From the entries below, return exactly the lines beginning at the one that contains "specialize (Hc st1)." and ending at the one that contains "[ apply keeps_ret", both of them included, and only those lines.

(Dataset entries)
————————
(** C4 on the demo request with a guessed secret. *)
Lemma C4_invalid_secret_rejected_witness :
  dict_get (wrong_secret (demo_request (PyInt 1))) "secret" PyNone
    <> of_env (USER_SECRET demo_config)
  /\ receive_request (demo_services all_well) demo_config
       (wrong_secret (demo_request (PyInt 1))) idle =
     (Ok [("error", "Invalid secret")], idle).
Proof.
  assert (H : dict_get (wrong_secret (demo_request (PyInt 1))) "secret" PyNone
              <> of_env (USER_SECRET demo_config))
    by (vm_compute; congruence).
  split; [exact H |].
  exact (C4_invalid_secret_rejected (demo_services all_well) demo_config
           (wrong_secret (demo_request (PyInt 1))) idle H).
Defined.

(** C5 as stated fails: on a store that does not parse the read returns
    the empty table instead of raising, and a pipeline run that reaches
    persistence overwrites the store. *)
Lemma C5_corrupt_read_counterexample :
  let run :=
    process_request (demo_services all_well) demo_config
      (demo_request (PyInt 1)) corrupted in
  ledger_file corrupted = Corrupt "{oops"
  /\ fst (load_processed corrupted) = Ok ∅
  /\ ~ (exists e, fst (load_processed corrupted) = Raise e)
  /\ fst run = Ok tt
  /\ ledger_file (snd run) <> Corrupt "{oops".
Proof.
  vm_compute. repeat split; try congruence. intros [e He]. congruence.
Qed.

(** C6 on a Round-1 run whose hosting service raises. *)
Lemma C6_hosting_failure_degrades_witness :
  let svc := demo_services pages_down in
  let data := demo_request (PyInt 1) in
  let l := demo_locals (PyInt 1) in
  let st3 := published pages_down l (PyInt 1) in
  exists w' body table,
    process_request svc demo_config data idle =
      (Ok tt,
       State w' (Stored table)
         (trace st3 ++ [EvEnablePages (task_id l); EvGetCommits]
            ++ notify_events data body ++ [EvLoadLedger; EvSaveLedger table])
         (background_tasks st3))
    /\ p_pages_url body = None
    /\ p_commit_sha body =
         sha_outcome svc l (snd (svc_enable_pages svc (task_id l) (world st3)))
    /\ table !! spec_idempotency_key (PyStr "a@b.c") (task_id l)
                  (round_num l) (PyStr "n1") = Some body.
Proof.
  intros svc data l st3.
  apply (C6_hosting_failure_degrades svc demo_config data idle l
           (prepared pages_down (PyInt 1)) st3 (PyStr "a@b.c") (PyStr "n1"));
    vm_compute; congruence.
Defined.

(** C7 on the Round-2 demo request. *)
Lemma C7_key_agreement_witness :
  let svc := demo_services all_well in
  let data := demo_request (PyInt 2) in
  intake_key data idle = (Ok "a@b.c::demo::round2::noncen1", idle)
  /\ persist_key data (dict_get data "round" (PyInt 1)) served =
       (Ok "a@b.c::demo::round2::noncen1", served)
  /\ round_num (demo_locals (PyInt 2)) = dict_get data "round" (PyInt 1).
Proof.
  intros svc data.
  destruct (C7_key_agreement svc data (PyStr "a@b.c") (PyStr "demo")
              (PyInt 2) (PyStr "n1") idle served)
    as (H1 & H2 & H3); [vm_compute; reflexivity .. |].
  split; [exact H1 | split; [exact H2 |]].
  apply (H3 idle (demo_locals (PyInt 2)) (prepared all_well (PyInt 2))).
  vm_compute. reflexivity.
Defined.

(** C8 with activation succeeding, with activation raising, and in
    Round 2 where the raising service is never asked. *)
Lemma C8_pages_by_round_witness :
  let svc := demo_services all_well in
  pages_handling svc demo_config (demo_locals (PyInt 1)) idle =
    (Ok (Some "https://octo.github.io/demo/"),
     advance idle 1 [EvEnablePages (PyStr "demo")])
  /\ pages_handling (demo_services pages_down) demo_config
       (demo_locals (PyInt 1)) idle =
     (Ok None, advance idle 1 [EvEnablePages (PyStr "demo")])
  /\ pages_handling (demo_services pages_down) demo_config
       (demo_locals (PyInt 2)) idle =
     (Ok (Some "https://octo.github.io/demo/"), idle).
Proof.
  intros svc. split; [|split].
  - exact (proj1 (C8_pages_by_round svc demo_config
                    (demo_locals (PyInt 1)) idle) eq_refl).
  - exact (proj1 (C8_pages_by_round (demo_services pages_down) demo_config
                    (demo_locals (PyInt 1)) idle) eq_refl).
  - exact (proj2 (C8_pages_by_round (demo_services pages_down) demo_config
                    (demo_locals (PyInt 2)) idle) eq_refl).
Defined.

(** A run with three attachments, spelled out: the second of three
    attachments cannot be read; the first and the third are committed, the
    second is not, and the run completes with its ledger entry. *)
Example partial_attachment_failure :
  let run :=
    process_request (demo_services second_unreadable) demo_config
      (demo_request (PyInt 1)) idle in
  fst run = Ok tt
  /\ commits (trace (snd run)) =
       [EvCommitText "notes.txt" "/tmp/notes.txt" "Add attachment notes.txt";
        EvCommitText "data.csv" "/tmp/data.csv" "Add attachment data.csv";
        EvCommitText "index.html" "<html></html>" "Add/Update index.html";
        EvCommitText "README.md" "# demo" "Add/Update README.md";
        EvCommitText "LICENSE" "MIT License" "Add MIT license"]
  /\ table_of (ledger_file (snd run)) !! "a@b.c::demo::round1::noncen1" =
       Some demo_payload.
Proof. vm_compute. repeat split. Qed.

(** C10 as stated fails for the round value [true]: it is not the number
    1, the request is accepted, and the pipeline takes the Round-1 branch:
    it calls hosting activation and commits the attachment. *)
Lemma C10_true_round_counterexample :
  let svc := demo_services all_well in
  let data := demo_request (PyBool true) in
  let run := process_request svc demo_config data idle in
  PyBool true <> PyInt 1
  /\ fst (receive_request svc demo_config data idle) =
       Ok [("status", "accepted"); ("note", "processing round True started")]
  /\ activations (trace (snd run)) = [EvEnablePages (PyStr "demo")]
  /\ length (commits_to ["logo.png"; "attachments/logo.png.b64"]
                        (trace (snd run))) = 2
  /\ activations (trace (snd run)) <> []
  /\ commits_to ["logo.png"; "attachments/logo.png.b64"] (trace (snd run))
       <> [].
Proof. vm_compute. repeat split; congruence. Qed.

(** C10 on a request whose round is the string "three". *)
Lemma C10_other_rounds_revise_witness :
  let svc := demo_services all_well in
  let data := demo_request (PyStr "three") in
  let l := demo_locals (PyStr "three") in
  let st1 := prepared all_well (PyStr "three") in
  let st3 := published all_well l (PyStr "three") in
  round_num l = PyStr "three"
  /\ (exists evs,
        trace (snd (process_request svc demo_config data idle)) =
          trace st1 ++ evs
        /\ Forall (is_revision l) evs)
  /\ (exists w' body table,
        process_request svc demo_config data idle =
          (Ok tt,
           State w' (Stored table)
             (trace st3 ++ [EvGetCommits] ++ notify_events data body
                ++ [EvLoadLedger; EvSaveLedger table])
             (background_tasks st3))
        /\ p_pages_url body = Some (public_url demo_config (task_id l))
        /\ p_round body = PyStr "three"
        /\ table !! "a@b.c::demo::roundthree::noncen1" = Some body).
Proof.
  intros svc data l st1 st3.
  destruct (C10_other_rounds_revise svc demo_config data idle l st1
              (PyStr "a@b.c") (PyStr "three") (PyStr "n1"))
    as (H1 & H2 & H3); [vm_compute; reflexivity .. |].
  split; [exact H1 | split; [exact H2 |]].
  apply (H3 st3). vm_compute. reflexivity.
Defined.

(** * Further properties of the handlers *)

Section KeepsRules.

Context {W X : Type} (f : state W -> X).
Hypothesis f_call : forall st w evs, f (advance st w evs) = f st.

Lemma keeps_ret {A} (a : A) : keeps f (@ret W A a).
Proof. done. Qed.

Lemma keeps_raise {A} e : keeps f (@raise W A e).
Proof. done. Qed.

Lemma keeps_bind {A B} (m : M W A) (k : A -> M W B) :
  keeps f m -> (forall a, keeps f (k a)) -> keeps f (bind m k).
Proof.
  intros Hm Hk st. unfold bind. specialize (Hm st).
  destruct (m st) as [[a|e] st1]; simpl in *; [|done].
  by rewrite Hk.
Qed.

Lemma keeps_try_except {A} (m : M W A) (h : exn -> M W A) :
  keeps f m -> (forall e, keeps f (h e)) -> keeps f (try_except m h).
Proof.
  intros Hm Hh st. unfold try_except. specialize (Hm st).
  destruct (m st) as [[a|e] st1]; simpl in *; [done|].
  by rewrite Hh.
Qed.

Lemma keeps_try_except_cls {A} (m : M W A) (c : M W string) h :
  keeps f m -> keeps f c -> (forall e, keeps f (h e)) ->
  keeps f (try_except_cls m c h).
Proof.
  intros Hm Hc Hh st. unfold try_except_cls. specialize (Hm st).
  destruct (m st) as [[a|e] st1]; simpl in *; [done|].
  specialize (Hc st1). destruct (c st1) as [[cls|e'] st2]; simpl in *.
  - destruct (isinstance e cls); simpl; [rewrite Hh|]; congruence.
  - congruence.
Qed.

Lemma keeps_call {A} ev (g : W -> result A * W) : keeps f (call ev g).
Proof. intros st. rewrite call_run. simpl. apply f_call. Qed.

Lemma keeps_getitem (d : dict) k : keeps f (@getitem W d k).
Proof. unfold getitem. by destruct (d !! k). Qed.

Lemma keeps_global name : keeps f (@global W name).
Proof. unfold global. by case_bool_decide. Qed.

Lemma keeps_for_each {A} (xs : list A) (body : A -> M W unit) :
  (forall x, keeps f (body x)) -> keeps f (for_each xs body).
Proof.
  intros Hb. induction xs as [|x xs IH]; simpl; [done|].
  apply keeps_bind; [apply Hb | by intros _].
Qed.

Lemma keeps_load_processed : keeps f (@load_processed W).
Proof. intros st. rewrite load_processed_run. simpl. apply f_call. Qed.

End KeepsRules.

Ltac keeps_step :=
  first
    [ apply keeps_ret | apply keeps_raise | apply keeps_getitem; assumption
    | apply keeps_global; assumption
    | apply keeps_load_processed; assumption
    | apply keeps_call; assumption
    | apply keeps_bind; [|intros ?]
    | apply keeps_try_except; [|intros ?] ].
————————
### SOLUTION TO THE PROBLEM
  specialize (Hc st1). destruct (c st1) as [[cls|e'] st2]; simpl in *.
  - destruct (isinstance e cls); simpl; [rewrite Hh|]; congruence.
  - congruence.
Qed.

Lemma keeps_call {A} ev (g : W -> result A * W) : keeps f (call ev g).
Proof. intros st. rewrite call_run. simpl. apply f_call. Qed.

Lemma keeps_getitem (d : dict) k : keeps f (@getitem W d k).
Proof. unfold getitem. by destruct (d !! k). Qed.

Lemma keeps_global name : keeps f (@global W name).
Proof. unfold global. by case_bool_decide. Qed.

Lemma keeps_for_each {A} (xs : list A) (body : A -> M W unit) :
  (forall x, keeps f (body x)) -> keeps f (for_each xs body).
Proof.
  intros Hb. induction xs as [|x xs IH]; simpl; [done|].
  apply keeps_bind; [apply Hb | by intros _].
Qed.

Lemma keeps_load_processed : keeps f (@load_processed W).
Proof. intros st. rewrite load_processed_run. simpl. apply f_call. Qed.

End KeepsRules.

Ltac keeps_step :=
  first
    [ apply keeps_ret | apply keeps_raise | apply keeps_getitem; assumption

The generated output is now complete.